His gaze slid to Rhea.
"You were there that day, Saint.
You held the chalice while they carved me open.
You said it wouldn't hurt."
Her golden pupils constricted—serpentine, ancient.
"You lied beautifully."
Kaelith spat, "You're insane. Whatever you are, you're not Chosen 873."
"Oh, but I am," he murmured. "I just died earlier than the rest of you."
The watch gave its final tick.
The faceless girl vanished.
The suspended rain crashed down like a murdered sky.
And the courtyard gates shattered outward in a burst of water and dust.
Five silhouettes stepped through the deluge.
The rival team.
At their front walked a boy of sixteen—gold hair plastered to his brow, eyes glowing like sunrise reflected on holy metal. His white armor was inscribed with living scripture. A spear of light rested casually across his shoulder.
Lucien val Solaris.
Rank 1 in his first life.
Saint Prince of the Holy Kingdom.
The boy who touched the 999th floor—and still lost to him in the end.
Mercy had doomed Lucien.
Mercy always did.
Behind him followed:
• A crimson‑eyed girl spinning bone‑crafted revolvers.
• A titan whose footsteps split the tiles like old scars reopening.
• A blindfolded seer wrapped in prophetic chains.
• And a child licking a lollipop stained the wrong shade of red.
Lucien's smile widened at the sight of the three hanged corpses wearing their faces.
"My, my… late to the party again."
Warm honey—over crushed glass.
"And here I thought the Bloodraven and the Deep Saint cleaned this mess already."

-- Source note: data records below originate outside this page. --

Lemma rubric_ranking_sorted_by_score_witness :
  exists sorted,
    Permutation sorted
      (zip [entry (str "A") 8 9 7 8 0.5; entry (str "B") 9 9 9 9 1; entry (str "C") 9 9 9 9 1]
           [NFloat 16; NFloat 36; NFloat 36])
    /\ StronglySorted (fun a b : json * number => num_ltb a.2 b.2 = false) sorted
    /\ evaluate_reply (U := ascii_tables) (J := sample_json) (P := sample_python)
         (str "model_1") rubric_reply
       = Some {| s2_model := str "model_1";
                 s2_ranking := rubric_reply;
                 s2_parsed_ranking :=
                   omap (fun p : json * number =>
                           match p.1 with
                           | JObject fields =>
                               match dict_get (str "response_label") fields with
                               | Some label => Some (RESPONSE_ ++ py_format (P := sample_python) label)
                               | None => None
                               end
                           | _ => None
                           end) sorted;
                 s2_rubric := sample_rubric |}.
Proof.
  destruct (rubric_ranking_sorted_by_score (U := ascii_tables) (J := sample_json)
              (P := sample_python) (str "model_1") rubric_reply
              [(str "evaluations", sample_rubric)]
              [entry (str "A") 8 9 7 8 0.5; entry (str "B") 9 9 9 9 1; entry (str "C") 9 9 9 9 1]
              [NFloat 16; NFloat 36; NFloat 36])
    as (sorted & Hp & Hs & _ & He).
  - vm_compute. reflexivity.
  - reflexivity.
  - repeat (constructor;
            [do 9 eexists; repeat split; first [reflexivity | vm_compute; reflexivity]|]).
    constructor.
  - eexists _, (JString (str "A")). split; [left; reflexivity | reflexivity].
  - exists sorted. split; [exact Hp|]. split; [exact Hs | exact He].
Defined.

Section UnlabelledProps.
Context {U : Unicode} {J : JsonLib} {P : Python}.


End UnlabelledProps.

Kaelith's jaw clenched hard enough to crack teeth.
Rhea's water spiraled upward like snakes waking to hunger.
Lucien's gaze slid to the boy—dismissive, pitying.

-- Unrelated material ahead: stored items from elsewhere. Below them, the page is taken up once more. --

(** The group of an opcode is one of sixteen. *)
Lemma group_cases (opcode : Z) :
  ∃ h, 0 ≤ h ≤ 15 ∧ Z.land opcode 0xF000 = h * 4096.
Proof.
  exists (Z.land (Z.shiftr opcode 12) 15). split; [apply land_range; lia|].
  rewrite <- (Z.shiftl_mul_pow2 _ 12) by lia.
  change 0xF000 with (Z.shiftl 15 12).
  apply Z.bits_inj'. intros k Hk.
  rewrite Z.land_spec, !Z.shiftl_spec by done.
  destruct (Z.lt_ge_cases k 12) as [Hlow|Hhigh].
  - rewrite (Z.testbit_neg_r 15 (k - 12)) by lia.
    rewrite (Z.testbit_neg_r (Z.land _ 15) (k - 12)) by lia.
    apply andb_false_r.
  - rewrite Z.land_spec, Z.shiftr_spec by lia.
    by replace (k - 12 + 12) with k by lia.
Qed.

Ltac group_value H :=
  match type of H with
  | _ = ?v => let v' := eval vm_compute in v in change v with v' in H
  end.

Lemma execute_only_IndexError (rnd opcode : Z) :
  raises_only_IndexError (execute rnd opcode).
Proof.
  destruct (group_cases opcode) as (h & Hh & Hgroup).
  unfold execute. cbv zeta.
  apply roi_if; [roi|]. apply roi_if; [unfold stack_pop; roi|].
  assert (Hcases : h = 0 ∨ h = 1 ∨ h = 2 ∨ h = 3 ∨ h = 4 ∨ h = 5 ∨ h = 6
                   ∨ h = 7 ∨ h = 8 ∨ h = 9 ∨ h = 10 ∨ h = 11 ∨ h = 12
                   ∨ h = 13 ∨ h = 14 ∨ h = 15) by lia.
  unfold exec_8, exec_D, exec_E, exec_F, draw_row, plot, get_pixel, xor_pixel,
    getV, setV, mem_read, mem_write, get_key, stack_append, pc_add.
  repeat (destruct Hcases as [Hcase|Hcases];
          [rewrite Hcase in Hgroup; group_value Hgroup;
           rewrite !Hgroup; cbn [Z.eqb Pos.eqb]; roi|]).
  rewrite Hcases in Hgroup. group_value Hgroup.
  rewrite !Hgroup. cbn [Z.eqb Pos.eqb]. roi.
Qed.

(** Whatever the state and the opcode, [cycle] raises IndexError or
    nothing: the [raise] at the end of its dispatch is never reached. *)
Lemma cycle_only_IndexError (rnd : Z) : raises_only_IndexError (cycle rnd).
Proof.
  unfold cycle. apply roi_bind.
  - unfold fetch, mem_read. roi.
  - intros opcode. apply roi_bind; [unfold pc_add; roi|].
    intros _. apply execute_only_IndexError.
Qed.

Lemma unmatched_check_all :
  all_from (Z.to_nat 65536) 0 unmatched_check = true.
Proof. vm_compute. reflexivity. Qed.

(** The opcodes that [cycle] lets pass without an instruction are those the
    disassembler calls UNKNOWN, outside the 0nnn group. *)
Lemma unmatched_is_unknown (opcode : Z) :
  0 ≤ opcode < 65536 →
  unmatched opcode = true →
  disassemble opcode = ("UNKNOWN " +:+ hex4 opcode)%string.
Proof.
  intros Hop Hun.
  pose proof (all_from_spec _ _ _ unmatched_check_all opcode ltac:(lia)) as Hu.
  pose proof (all_from_spec _ _ _ disassemble_check_all opcode ltac:(lia)) as Hd.
  unfold unmatched_check in Hu. unfold disassemble_check in Hd.
  rewrite Hun in Hu. apply Bool.eqb_prop in Hu. symmetry in Hu.
  apply andb_prop in Hu as [Hoff%negb_true_iff _].
  rewrite Hoff in Hd. by apply String.eqb_eq.
Qed.

(** * Further properties of the code *)

(** ** The fetch reads the memory at PC and nothing else *)

Lemma fetch_frame (s s' : Chip8) (r : outcome Z) :
  memory s' = memory s → pc s' = pc s →
  fetch s = (r, s) → fetch s' = (r, s').
Proof.
  intros Hm Hpc. unfold fetch. unfold_stmt. rewrite Hm, Hpc.
  destruct (getitem (memory s) (pc s)) as [hi|]; fields;
    [rewrite Hm, Hpc; destruct (getitem (memory s) (pc s + 1)) as [lo|]|];
    by intros [= <-].
Qed.

(** ** CALL and RET *)

Lemma list_pop_app {A} (l : list A) (a : A) : list_pop (l ++ [a]) = Some (a, l).
Proof. unfold list_pop. by rewrite reverse_snoc, reverse_involutive. Qed.

Lemma execute_00EE (rnd : Z) :
  execute rnd 0x00EE = (ret ← stack_pop; modify (set_pc ret)).
Proof. reflexivity. Qed.

(** X1.  CALL followed by the RET it reaches: the program counter is at the
    instruction after the CALL, the stack is as before, nothing else has
    changed. *)
Theorem call_then_ret (rnd1 rnd2 : Z) (s : Chip8) (opcode : Z) :
  let nnn := Z.land opcode 0x0FFF in
  fetch s = (Ok opcode, s) →
  Z.land opcode 0xF000 = 0x2000 →
  fetch (set_pc nnn s) = (Ok 0x00EE, set_pc nnn s) →
  (cycle rnd1;; cycle rnd2) s = (Ok tt, set_pc (pc s + 2) s).
Proof.
  intros nnn Hf Hop Hret.
  assert (Hcall : cycle rnd1 s =
    (Ok tt, set_pc nnn (set_stack (stack s ++ [pc s + 2]) s))).
  { rewrite (cycle_fetched _ _ _ Hf), (execute_2nnn _ _ Hop). reflexivity. }
  rewrite (bind_ok _ _ _ _ _ Hcall).
  set (s1 := set_pc nnn (set_stack (stack s ++ [pc s + 2]) s)).
  assert (Hf1 : fetch s1 = (Ok 0x00EE, s1))
    by (by apply (fetch_frame (set_pc nnn s))).
  rewrite (cycle_fetched _ _ _ Hf1), execute_00EE.
  unfold_stmt. unfold s1. fields. rewrite list_pop_app. fields.
  by destruct s.
Qed.

(** X2.  RET with nothing on the stack raises IndexError; the program counter
    has been advanced by then. *)
Theorem ret_on_empty_stack (rnd : Z) (s : Chip8) :
  fetch s = (Ok 0x00EE, s) →
  stack s = [] →
  cycle rnd s = (Raise IndexError, set_pc (pc s + 2) s).
Proof.
  intros Hf Hst. rewrite (cycle_fetched _ _ _ Hf), execute_00EE.
  unfold_stmt. fields. by rewrite Hst.
Qed.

"And the dead weight survives. Adorable."
The shadowy cloak settled over the prince's shoulders again.
His spine curved.
His voice cracked on command.
"Please… don't fight. We're all Chosen… we can—"
Lucien laughed, loud and bright.
As he did, the watch on the tiles shattered into glittering shards.
The System's voice descended like frost on exposed bone:
[Trial within Trial: "The Lullaby of Three Heartbeats" – Modified]
Eight heartbeats detected.
New condition: Only three may leave alive.
The rest will hang.
Begin.
Above them, the iron nooses began to creak—a hungry, anticipatory sound.
Kaelith's swords gleamed.
Lucien lowered his spear.
Rhea's smile disappeared completely.
And the boy—
He dropped to his knees in the mud, hands clasped, shoulders trembling.
"Please," he begged.
"I don't want to die again. I'll do anything—just don't—"
Behind him, his shadow rose like a devouring star.
Eight heartbeats.
Five would end tonight.
The rain began to scream as it fell upward—
—and the courtyard transformed into a graveyard choosing its next occupants.